Lee Morgan – ‘Fat Lady (alternate take)" from The Young Lions. Wayne Shorter and Morgan recorded a number of sessions for Vee-Jay Records, all of which are collected now by Mosiac Records. This track features a pride of young lions: Shorter, Frank Strozier, Morgan, Bobby Timmons, Bob Cranshaw, Albert Heath and Louis Hayes
Lee Morgan - "The Lion and the Wolff" from Lee-Way. Perhaps my favorite Morgan album - other than The Sidewinder - is this Blue Note release from 1960, featuring Morgan on trumpet, McLean on alto saxophone, Timmons on piano, Chambers on bass and Blakey on drums. The title to the track refers to Blue Note producer Alfred Lion and producer/photographer Frances Wolff.

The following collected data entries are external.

(** * OCI FOCUS reports to BigQuery: the mirror and partition stages

    A shallow embedding of [src/reorganize.ts] (the Partition Stage,
    [reorganizeToHive]) and of [src/sync.ts] (the Mirror Stage,
    [syncOciToGcs]), followed by the properties of the specification
    that were checked against them.

    Conventions of the embedding.

    - Strings are [string]s of 8-bit code units: the Latin-1 part of
      JavaScript's UTF-16 strings.
    - A JavaScript number that is known to be an integer or [NaN] is an
      [option Z], [None] standing for [NaN]; the numbers read from the
      transfer tool's output are exact rationals (type [Sync.number]).
      Integers and decimal fractions are kept exact where JavaScript
      rounds to the nearest double.
    - A [Date] is its time value, milliseconds since the epoch in UTC,
      or [None] for an Invalid Date.  The calendar follows ECMAScript's
      definitions (Day, DayFromYear, MonthFromTime, MakeDay, TimeClip,
      ...); local time is UTC plus a fixed offset [tza], so daylight
      saving changes are not represented.
    - The asynchronous functions run sequentially (every call is
      awaited), so they are state-passing functions over a [World]: the
      object store, the system clock, the transfer tool and the lines
      written at error level.  A rejected promise is the outcome
      [Throw].  The [info] and [debug] calls of the source only write
      to the console and are left out, with the values that are
      computed for them alone.
    - The object store, the clock and the transfer tool are the
      environment: a request to the store fails when the world says so
      ([faults]) or when the store cannot serve it, the clock gives a
      new reading each time it is read, and [JSON.parse] is a
      parameter. *)

From Stdlib Require Import ZArith QArith Qround Lia Bool Ascii String List.
From Stdlib Require Import DecimalString.
From stdpp Require Import base option list strings gmap.
Import ListNotations.

Close Scope Q_scope.
Open Scope Z_scope.

(** ** JavaScript strings *)

Module JSString.

Definition code (c : ascii) : Z := Z.of_N (N_of_ascii c).

(** [\d] *)
Definition isDigit (c : ascii) : bool := (48 <=? code c) && (code c <=? 57).

(** The line terminators, which [.] does not match (U+2028 and U+2029
    are not 8-bit code units). *)
Definition isLineTerminator (c : ascii) : bool :=
  (code c =? 10) || (code c =? 13).

(** [\s], and the white space that [parseInt] skips *)
Definition isWhiteSpace (c : ascii) : bool :=
  ((9 <=? code c) && (code c <=? 13)) || (code c =? 32) || (code c =? 160).

Definition toUpperChar (c : ascii) : ascii :=
  if (97 <=? code c) && (code c <=? 122)
  then ascii_of_N (Z.to_N (code c - 32)) else c.

(** [s.toUpperCase()], on the ASCII letters *)
Fixpoint toUpperCase (s : string) : string :=
  match s with
  | EmptyString => EmptyString
  | String c s' => String (toUpperChar c) (toUpperCase s')
  end.

(** The rest of [s] after the literal [p], when [s] starts with [p]. *)
Fixpoint dropPrefix (p s : string) : option string :=
  match p, s with
  | EmptyString, _ => Some s
  | String a p', String b s' =>
      if Ascii.eqb a b then dropPrefix p' s' else None
  | String _ _, EmptyString => None
  end.

(** The same, comparing letters without regard to case (flag [i]). *)
Fixpoint dropPrefixI (p s : string) : option string :=
  match p, s with
  | EmptyString, _ => Some s
  | String a p', String b s' =>
      if Ascii.eqb (toUpperChar a) (toUpperChar b)
      then dropPrefixI p' s' else None
  | String _ _, EmptyString => None
  end.

Definition startsWith (s p : string) : bool :=
  match dropPrefix p s with Some _ => true | None => false end.

(** [s.includes(p)] *)
Fixpoint includes (s p : string) : bool :=
  startsWith s p ||
  match s with
  | EmptyString => false
  | String _ s' => includes s' p
  end.

Fixpoint endsWith (s p : string) : bool :=
  String.eqb s p ||
  match s with
  | EmptyString => false
  | String _ s' => endsWith s' p
  end.

Fixpoint forallb (f : ascii -> bool) (s : string) : bool :=
  match s with
  | EmptyString => true
  | String c s' => f c && forallb f s'
  end.

(** The longest prefix of [s] whose characters satisfy [f], and the
    rest: what a greedy [[class]*] consumes. *)
Fixpoint span (f : ascii -> bool) (s : string) : string * string :=
  match s with
  | EmptyString => (EmptyString, EmptyString)
  | String c s' =>
      if f c then let '(a, b) := span f s' in (String c a, b)
      else (EmptyString, s)
  end.
Lemma contains_spec (needle hay : string) :
  Str.contains needle hay = true <->
  exists m, String.substring m (String.length needle) hay = needle.
Proof.
  unfold Str.contains. split.
  - destruct (String.index 0 needle hay) as [m |] eqn:E; [| discriminate].
    intros _. exists m. now apply String.index_correct1 in E.
  - intros [m Hm].
    destruct (String.index 0 needle hay) as [k |] eqn:E; [reflexivity |].
    destruct needle as [| c needle'].
    + now rewrite index_empty in E.
    + exfalso.
      apply (String.index_correct3 0 m _ _ E); [discriminate | lia | exact Hm].
Qed.

Lemma substring_app_tail (a b s : string) (m : nat) :
  String.substring m (String.length (a +:+ b)) s = a +:+ b ->
  String.substring (m + String.length a) (String.length b) s = b.
Proof.
  revert s. induction m as [| m IH]; intros s H.
  - cbn [Nat.add]. revert s H. induction a as [| c a IHa]; intros s H.
    + exact H.
    + destruct s as [| c' s]; cbn in H; [discriminate |].
      injection H as _ H. cbn [String.length]. cbn. apply IHa. exact H.
  - destruct s as [| c' s].
    + destruct a, b; cbn in H; try discriminate. reflexivity.
    + cbn in H |- *. apply IH. exact H.
Qed.

Lemma contains_app_tail (a b s : string) :
  Str.contains (a +:+ b) s = true -> Str.contains b s = true.
Proof.
  rewrite !contains_spec. intros [m Hm].
  exists (m + String.length a). now apply substring_app_tail.
Qed.

End SubstringFacts.

(** ** Error handler: classification and retry decisions *)

Section ClassifierFacts.

Import ErrorHandler Classifier.

Variable lower : string -> string.

(** X1.  The keyword [connection timeout], listed for network errors,
    never decides a classification: for an exception whose class name
    carries no marker, a message in which it occurs is classified as a
    timeout, because the table is searched in order and [timeout] is
    found first. *)
Theorem connection_timeout_is_timeout
    (error_type_name error_str : string) :
  unmarked error_type_name = true ->
  Str.contains "connection timeout" (lower error_str) = true ->
  classify_error lower error_type_name error_str None = TIMEOUT.
Proof.
  intros Hname Hmsg.
  unfold unmarked in Hname. apply negb_true_iff in Hname.
  repeat (apply orb_false_iff in Hname; destruct Hname as [Hname ?]).
  unfold classify_error.
  repeat match goal with H : Str.contains _ _ = false |- _ => rewrite H; clear H end.
  cbn [orb].
  assert (Ht : Str.contains "timeout" (lower error_str) = true).
  { apply (contains_app_tail "connection " "timeout"). exact Hmsg. }
  cbn [ERROR_KEYWORDS match_keywords any_keyword existsb].
  now rewrite Ht.
Qed.

(** X2.  [should_retry] answers yes exactly when the error type is one of
    the four retryable ones (timeout, element not found, network, tool
    execution) and the context records fewer retries than the budget. *)
Theorem should_retry_iff (ctx : ErrorContext) (max_retries : Z) :
  should_retry ctx max_retries = true <->
  ERROR_RECOVERY_MAP (error_type ctx) = RETRY /\ (retry_count ctx < max_retries)%Z.
Proof.
  unfold should_retry, get_recovery_strategy. cbn [ErrorHandler.should_retry].
  destruct (retry_count ctx >=? max_retries)%Z eqn:E.
  - split; [discriminate | intros [_ H]; lia].
  - assert (Hlt : (retry_count ctx <? max_retries)%Z = true) by lia.
    rewrite Hlt, andb_true_r.
    destruct (error_type ctx); cbn; split; intros H;
      try discriminate; try (destruct H; discriminate); try (split; [reflexivity | lia]);
      reflexivity.
Qed.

Lee Morgan - title track from The Sidewinder. Perhaps the most recognizable of all hard bop tunes, the title track made the Top 100 pop charts, and was an integral part of a series of Chrysler television commercials. Morgan is on trumpet, a young Joe Henderson on tenor saxophone, Barry Harris on piano, Bob Cranshaw on bass and Billy Higgins on drums.
Lee Morgan - "The Joker" from Searching for the New Land. Although Morgan recorded this in the aftermath of The Sidewinder, it was not deemed commercial enough to be released for two more years. Morgan is on trumpet, with two Miles Davis Quintet members, Wayne Shorter (tenor sax) and Herbie Hancock (piano), being joined by Grant Green on guitar, Reggie Workman on bass, and Higgins on drums,]
Lee Morgan - "Hey Chico" from Charisma. Another album that took three years from recording to see the light of day. It features twin sax players in McLean and Mobley, along with Walton on piano, Chambers on bass and Higgins on drums.
Charles Earland – “Morgan“ from Intensity. Morgan’s last recordings came as a sideman on this soul-jazz session. Two days later, he was shot and killed. This appropriately titled tune features, among others, Hubert Lawws on flute and Billy Cobham on drums.